I had hoped to have relocated this blog to my shiny new domain by now, but time hasn’t been in abundance recently. Likely to be a recurring theme over coming months.

Counting the uncountable – NGL participation

The following documents the writing of a script to perform simple counts of what the NGL participants have been doing on their blog. Another post on the course blog will offer an explanation of the emails that will be sent to participants real soon now.

What?

There are 10+ participants in NGL. The indicators of participation being looked for are

  • Number of posts.
  • Average word count per post.
  • % of posts with links to blog posts from other participants.
  • % of posts with links to other online resources.
  • % of posts from the blog that appear on the blog first (out of all participants).

Starting point

Will start with the EDC3100 script and modify from there. That script currently calculates the following relevant

  • Posts per week – not needed, but total posts will be available
  • average word count
  • # of links
  • # of links to other participants

Changes

Remove activity completion

Get Moodle user information – are we only including currently enrolled students, is now.

What about blog posts? Yep.

Calculate the stats for each participant

  • NUM_POSTS – done.
  • (AVG_)POST_LENGTH – done.
  • POSTS_WITH_STUDENT_LINKS – done.
  • POSTS_WITH_LINKS – done.
  • LINKS_HERE_FIRST – to do.

    This is the more difficult task. The requirement here is for each link (not to another participant blog) made in a blog, check to see if it’s the first time the link has appeared in a participant post.

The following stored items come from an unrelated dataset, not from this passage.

Lemma buried_live p s q m : get_record (buried p s) q = Some m -> empty m = false -> q <> p /\ get_record s q = Some m.
Proof. rewrite get_record_buried. case_decide; [|done]. destruct (get_record s q); [|done]. by intros [= <-]. Qed.

Lemma buried_data s j mr : get_record s (S j) = Some mr -> data_of (buried (S j) s) = <[j := None]> (data_of s).
Proof. intros Hp. change (data_of (touch zombie (S j) s) = <[j := None]> (data_of s)). rewrite (touch_put_record _ _ _ _ Hp), put_record_data by (by eapply get_record_lt). done. Qed.

Lemma buried_bk p s q : bk (buried p s) q = others p (bk s) q.
Proof. unfold bk, others. rewrite get_record_buried. case_decide; [by destruct (get_record s q)|done]. Qed.

Lemma buried_nx p s q : nx (buried p s) q = nx s q.
Proof. unfold nx. rewrite get_record_buried. case_decide; [by destruct (get_record s q)|done]. Qed.

Lemma buried_tab tb s p mr : get_record s p = Some mr -> empty mr = false -> wf_tab tb s -> wf_tab tb (buried p s).
Proof.
  intros Hp He Ht. split; [|apply (t_size _ _ Ht)| | |].
  - destruct (t_table _ _ Ht) as [cs Hcs]. exists cs. eapply table_ext; [| |exact Hcs]; [|done]. intros q _. apply buried_nx.
  - intros a b ma mb Ha Hb Ea Eb. apply buried_live in Ha as [_ Ha]; [|done]. apply buried_live in Hb as [_ Hb]; [|done]. by apply (t_keys _ _ Ht a b ma mb).
  - intros a ma Ha Ea. apply buried_live in Ha as [_ Ha]; [|done]. by apply (t_norm _ _ Ht a).
  - cbn [record_count buried set_count]. rewrite (t_count _ _ Ht). unfold nlive, buried. cbn [heap set_count]. rewrite (touch_put_record _ _ _ _ Hp). cbn [heap put_record set_heap]. rewrite (sumZ_insert _ _ _ (Some mr)) by (by apply get_record_lookup). cbn [live_count zombie]. unfold own_count. cbn [empty zombie]. rewrite He. unfold u32. rewrite Zminus_mod_idemp_l. f_equal. lia.
Qed.

(** ** One entry *)

(** The record [p] leaves its chain: [r] is the one before it. *)
Definition unhash (s : JSMapState) (i r p : nat) (mr : JSMapRecord) : option JSMapState :=
  if (r =? 0)%nat then Some (set_table (<[i := hash_next mr]> (hash_table s)) s)
  else mp ← get_record s r; Some (put_record r (with_hash_next mp (hash_next mr)) s).

Lemma relink_put s r mp n : get_record s r = Some mp -> relinked s (put_record r (with_hash_next mp n) s).
Proof.
  intros Hr. split; [done|done|cbn; by rewrite length_insert|]. intros q. unfold put_record. rewrite get_record_heap by (by eapply get_record_lt). case_decide; [subst q; by rewrite Hr|done].
Qed.

Lemma unhash_spec s i r p mr : wf_tab (bk s) s -> get_record s p = Some mr -> p <> 0%nat -> bk s p = Some i -> (r = 0%nat /\ hash_table s !! i = Some p \/ r <> 0%nat /\ bk s r = Some i /\ nx s r = Some p /\ r <> p) ->
  exists s1, unhash s i r p mr = Some s1 /\ relinked s s1 /\ get_record s1 p = Some mr /\ wf_tab (others p (bk s1)) s1.
Proof.
  intros Ht Hp Hp0 Hb Hr. assert (Hnp : nx s p = Some (hash_next mr)) by (unfold nx; by rewrite Hp). destruct (t_table _ _ Ht) as [cs Hcs]. unfold unhash. assert (Hfin : forall s1, relinked s s1 -> hash_bits s1 = hash_bits s -> record_count s1 = record_count s -> length (hash_table s1) = length (hash_table s) -> (exists cs', table (nx s1) (others p (bk s)) (hash_table s1) cs') -> wf_tab (others p (bk s1)) s1).
  { intros s1 R E1 E2 E3 [cs' Hcs']. split; [|rewrite E1, E3; apply (t_size _ _ Ht)|by eapply relinked_keys|by eapply relinked_norm|rewrite E2, (relinked_nlive s s1 R); apply (t_count _ _ Ht)]. exists cs'. eapply table_ext; [done| |exact Hcs']. intros q. unfold others. case_decide; [done|]. unfold bk, bucket. rewrite E1. pose proof (l_get _ _ R q) as Eq. destruct (get_record s1 q) as [m1|], (get_record s q) as [m|]; try done. cbn in Eq. injection Eq as _ Ee Ek _. cbn. by rewrite Ee, Ek. }
  destruct Hr as [[-> Hh]|(Hr0 & Hbr & Hnr & Hrp)].
  - cbn [Nat.eqb]. eexists. split; [reflexivity|]. assert (R : relinked s (set_table (<[i := hash_next mr]> (hash_table s)) s)) by done. split_and!; [done|done|]. apply Hfin; [done|done|done|cbn; by rewrite length_insert|]. eapply (table_unlink_head _ _ _ _ _ _ p i _ Hcs); [done|done|done|unfold others; by rewrite decide_True|intros q Hq; unfold others; by rewrite decide_False|done].
  - rewrite (proj2 (Nat.eqb_neq _ _)) by done. apply bk_some in Hbr as Hr. destruct Hr as (mp & Hmp & _). rewrite Hmp. cbn [mbind option_bind]. eexists. split; [reflexivity|]. pose proof (relink_put s r mp (hash_next mr) Hmp) as R. assert (Hg : forall q, get_record (put_record r (with_hash_next mp (hash_next mr)) s) q = if decide (q = r) then Some (with_hash_next mp (hash_next mr)) else get_record s q) by (intros q; apply get_record_heap; by eapply get_record_lt). split_and!; [done|by rewrite Hg, decide_False|]. apply Hfin; [done|done|done|done|]. eapply (table_unlink_mid _ _ _ _ _ _ p r i _ Hcs); [done|done|done|done|done|unfold others; by rewrite decide_True|intros q Hq; unfold others; by rewrite decide_False|unfold nx; by rewrite Hg, decide_True|intros q Hq Hq'; unfold nx; by rewrite Hg, decide_False].
Qed.

Lemma delete_found ext lk s d p mr : wf_mem ext lk s -> wf_tab (others p (bk s)) s -> StronglySorted lt (records s) -> data_of s = d -> frames_ok ext s -> get_record s p = Some mr -> empty mr = false ->
  exists s', map_delete_record_internal s p = Some s' /\ Inv ext lk s' (<[pred p := None]> d) /\ same_iters s s'.
Proof.
  intros Hw Ht Hs Hd Hf Hp He. destruct (delete_internal_spec _ _ _ _ _ Hw Hp He Hf) as (s' & E & W & Q). exists s'. split_and!; [done| |by apply quiet_same_iters in Q]. eapply (inv_quiet _ _ _ _ (buried p s)); [done|done|]. destruct p as [|j]; [destruct (w_null _ _ _ Hw); congruence|]. split; [by eapply buried_mem| |done|].
  - eapply wf_tab_ext; [intros q; apply buried_bk|]. by eapply buried_tab.
  - cbn [Nat.pred]. rewrite <- Hd. by eapply buried_data.
Qed.

Lemma delete_record_inv ext lk s d k : Inv ext lk s d -> frames_ok ext s ->
  no_key s (map_normalize_key k) /\ map_delete_record s k = Some (s, false) \/
  exists s' p, has_key s p (map_normalize_key k) /\ map_delete_record s k = Some (s', true) /\ Inv ext lk s' (<[pred p := None]> d) /\ same_iters s s'.
Proof.
  intros HI Hf. unfold map_delete_record. set (k' := map_normalize_key k). destruct HI as [I1 I2 I3 I4]. destruct (map_bucket_chain _ _ _ k' I1 I2) as (cs & h & c & Hcs & Hh & Hc & Hl & Hnd & Hb). fold (bucket s k'). rewrite Hh. cbn [mbind option_bind].
  destruct (unlink_find_spec s k' c 0 h (length (heap s) + 1) Hc) as (r & p & E & R); [intros q Hq; apply Hb, bk_some in Hq as (m & ? & ? & _); eauto|done|]. rewrite E. cbn [mbind option_bind]. destruct R as [[-> R]|(Hpc & Hk & R)].
  - left. split; [|done]. intros q mq Hq Hm. destruct (js_same_value_zero (key mq) k') eqn:Es; [|done]. rewrite <- Es. apply (R q mq); [|done]. apply Hb, bk_some. exists mq. split_and!; [done|done|]. symmetry. apply bucket_same; [by apply (t_norm _ _ I2 q)|apply normalize_idem|done].
  - right. pose proof (chain_nonzero _ _ _ _ Hc Hpc) as Hp0. rewrite (proj2 (Nat.eqb_neq _ _)) by done. pose proof Hk as (mr & Hm & He & Es). rewrite Hm. cbn [mbind option_bind]. fold (unhash s (bucket s k') r p mr).
    destruct (unhash_spec s (bucket s k') r p mr I2 Hm Hp0) as (s1 & E1 & R1 & Hm1 & T1); [by apply Hb| |].
    { destruct R as [[-> ->]|[Hr Hn]]; [by left|right]. split_and!; [by eapply chain_nonzero|by apply Hb|done|]. intros ->. by eapply (chain_no_loop _ _ _ p). }
    rewrite E1. cbn [mbind option_bind]. destruct (delete_found ext lk s1 d p mr) as (s' & E' & I' & S'); [by eapply relinked_mem|done|by rewrite (l_records _ _ R1)|by rewrite (relinked_data _ _ R1)| |done|done|].
    + eapply same_iters_frames; [|exact Hf]. apply same_iters_refl, (l_iters _ _ R1).
    + rewrite E'. cbn [mbind option_bind]. exists s', p. split_and!; [done|done|done|]. eapply same_iters_trans; [apply same_iters_refl, (l_iters _ _ R1)|exact S'].
Qed.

    At the moment the function counting links does have the timepublished for the blog post. It also creates array containing a hash for each link. But that’s all links, but maybe that doesn’t matter.

    What we need here is probably a hash with key on the link and the value being a reference to the hash about the post (which has timepublished).

    With each student object having this, BlogStatistics object can then generate stats for LINKS_HERE_FIRST.

    DoTheLinks updated to do this in Marking.pm

    — See below —

Assign a standard and show the report

  • NUM_POSTS – DONE
  • (AVG_)POST_LENGTH – DONE
  • POSTS_WITH_STUDENT_LINKS – DONE
  • POSTS_WITH_LINKS – DONE
  • LINKS_HERE_FIRST

Currently the report only assigns percentages for each stat, need to translate that into a mark for the assignment. This would have to

  • average the percentage for each descriptor for a criteria.
    The current descriptors/criteria relationship is

    • Posts (10 marks)
      • # posts
      • # words per post
    • Connections (5 marks)
      • % posts with links to other participant blog posts
    • Other links (5 marks)
      • % posts with links to other resources
      • % of posts where links occur first – not calculated yet
  • calculate the mark per criteria

    The above are stored in a hash where the key is the unique id for the descriptor

    • LENGTH = # words per post
    • NUM_POSTS = # posts
    • LINKS = % posts with links to other resources
    • STUDENT_LINKS = % posts with links to other participant blog posts
  • add them up

Calculating first blogs

The task here is for each student, calculate the percentage of links included in their blog posts that appear there first (amongst all the other student blogs)

What we need here is probably a hash with key on the link and the value being a reference to the hash about the post (which has timepublished).

There is a function createBlogMapping that loops through each post for each student and creates a hash ref MAPPING that maps out who links to who.

A similar function that only works on external links (or perhaps all links) and uses the timepublished to create the necessary hashref.

Perhaps something like
[code lang=”perl”]
$whenShared->{$link} = { EARLIEST => "unix timestamp when published",
POST => $link_to_blog_post_in_data structure };
[/code]

This hash would allow a loop for each student that would count the number of times a the POST value is the user’s post.

Exclude any link that isn’t to the student’s actual post, the first link to another student’s post is counted the same as a link elsewhere

So we’re looking at two methods

  1. constructWhenShared – create the hash ref
  2. calculateEarliestPercent – add to {MARKING}->{STATS} the percentage of links first here.